Zondi bundled the maid out, still sobbing, and Kramer tossed the walking stick onto the bed, very aware this drunken old bitch could now cause even greater problems in the wake of his shattering discovery.

“I kept saying to that soft bloody son of mine: ‘Arrest her, man!’ He wouldn’t hear of it!”

“Auntie, you know something …?” remarked Kramer, glancing around the room, noting the thick bars over its single high window near the ceiling in the rear wall, and the hefty door lock, in which the maid had left her key. “This place looks very bare without a phone, hey?”
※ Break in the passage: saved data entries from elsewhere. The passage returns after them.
Lemma auth_entries_wf items payload :
  items_enc auth_entry_enc items payload → Forall is_u8 payload → Forall auth_wf items.
Proof.
  revert payload. induction items as [|a items IH]; intros payload; [constructor|].
  intros (e & p & (pl & Hl & Hf) & Hi & ->) Hu. apply Forall_app in Hu as [Hu1 Hu2].
  constructor; [|by eapply IH]. destruct (list_enc_bounds _ _ Hl Hu1) as (Hu & _ & _).
  destruct Hf as (e1 & p1 & [H1 _] & (e2 & p2 & [H2 H2'] & (e3 & p3 & [H3 _] & (e4 & p4 & [H4 _] &
    (e5 & p5 & [H5 H5'] & (e6 & p6 & [H6 H6'] & -> & ->) & ->) & ->) & ->) & ->) & ->).
  rewrite !Forall_app in Hu. destruct Hu as (U1 & U2 & U3 & U4 & U5 & U6 & _).
  split; try done; (split; [by eapply string_enc_bounds|]); try done; by apply bad_scalar_length.
Qed.

Lemma auth_list_enc_wf l enc : authorization_list_enc l enc → Forall is_u8 enc → auth_list_wf l.
Proof.
  intros (Hl & items & Hi & Hc) Hu. destruct (list_enc_bounds _ _ Hl Hu) as (Hu' & _ & Hb).
  exists items. pose proof (items_enc_length auth_entry_enc items _ Hi).
  split_conj; [|by eapply auth_entries_wf|done|lia]. by apply (hom_iterates auth_entry_enc).
Qed.

(** *** RLP transactions *)

Record l2_wf (t : RlpEncodedTransaction) : Prop := {
  lw_nonce : is_u64 (rtx_nonce t);
  lw_gas_limit : is_u64 (rtx_gas_limit t);
  lw_max_fee : is_u256 (rtx_max_fee_per_gas t);
  lw_priority p : rtx_max_priority_fee_per_gas t = Some p → is_u256 p;
  lw_value : is_u256 (rtx_value t);
  lw_from : in_width 160 (from_ t);
  lw_to a : destination t = Some a → in_width 160 a;
  lw_calldata : Forall is_u8 (rtx_calldata t)
    ∧ Z.of_nat (length (rtx_calldata t)) ≤ Z.of_nat (length (buffer t));
  lw_sig parity r s : rtx_sig_parity_r_s t = (parity, r, s) →
    Forall is_u8 r ∧ (length r ≤ 32)%nat ∧ Forall is_u8 s ∧ (length s ≤ 32)%nat;
  lw_parity parity r s : rtx_sig_parity_r_s t = (parity, r, s) →
    match inner t with
    | Legacy _ sig => ls_v sig = 27 + Z.b2z parity
    | LegacyWithEIP155 _ sig => ls_v sig = 35 + 2 * chain_id_ t + Z.b2z parity
    | EIP2930 _ sig | EIP1559 _ sig | EIP7702 _ sig => es_y_parity sig = parity
    end;
  lw_access l : access_list t = Some l → access_list_wf l;
  lw_auths l : authorization_list t = Some l → auth_list_wf l
}.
Mrs. Suzman blinked. “What wash that?” she said, giving a snort of amused disbelief. “
No phone in a kaffirs room?
Tell me, whoever heard of a kaffir who wanted to—”

“Ach, I wasn’t thinking so much of kaffirs as of a life-form even lower,” said Kramer, stepping out of the maid’s room and locking her into it.


Hau
, boss!” said Zondi, as the Chevrolet was gunned away from the curb. “But what if the neighbors—”

“Not one of the buggers has appeared yet, despite all the row she’s already made, hey? Don’t you think they’re more than used to the sound of her bloody ravings and think it wiser to take no notice?”


Eh-heh
, that is true, Lieutenant. Although the maid told me—”

“Where the hell is she, by the way?”

“I gave her bus money to go running back to hide meantime with her father in the reserve, boss—she knows too, too much, that one!”

“Not as much as
I
bloody know!” said Kramer grimly, digging into his jacket pocket. “Here, take a look at these—but make sure you handle them only by their edges …”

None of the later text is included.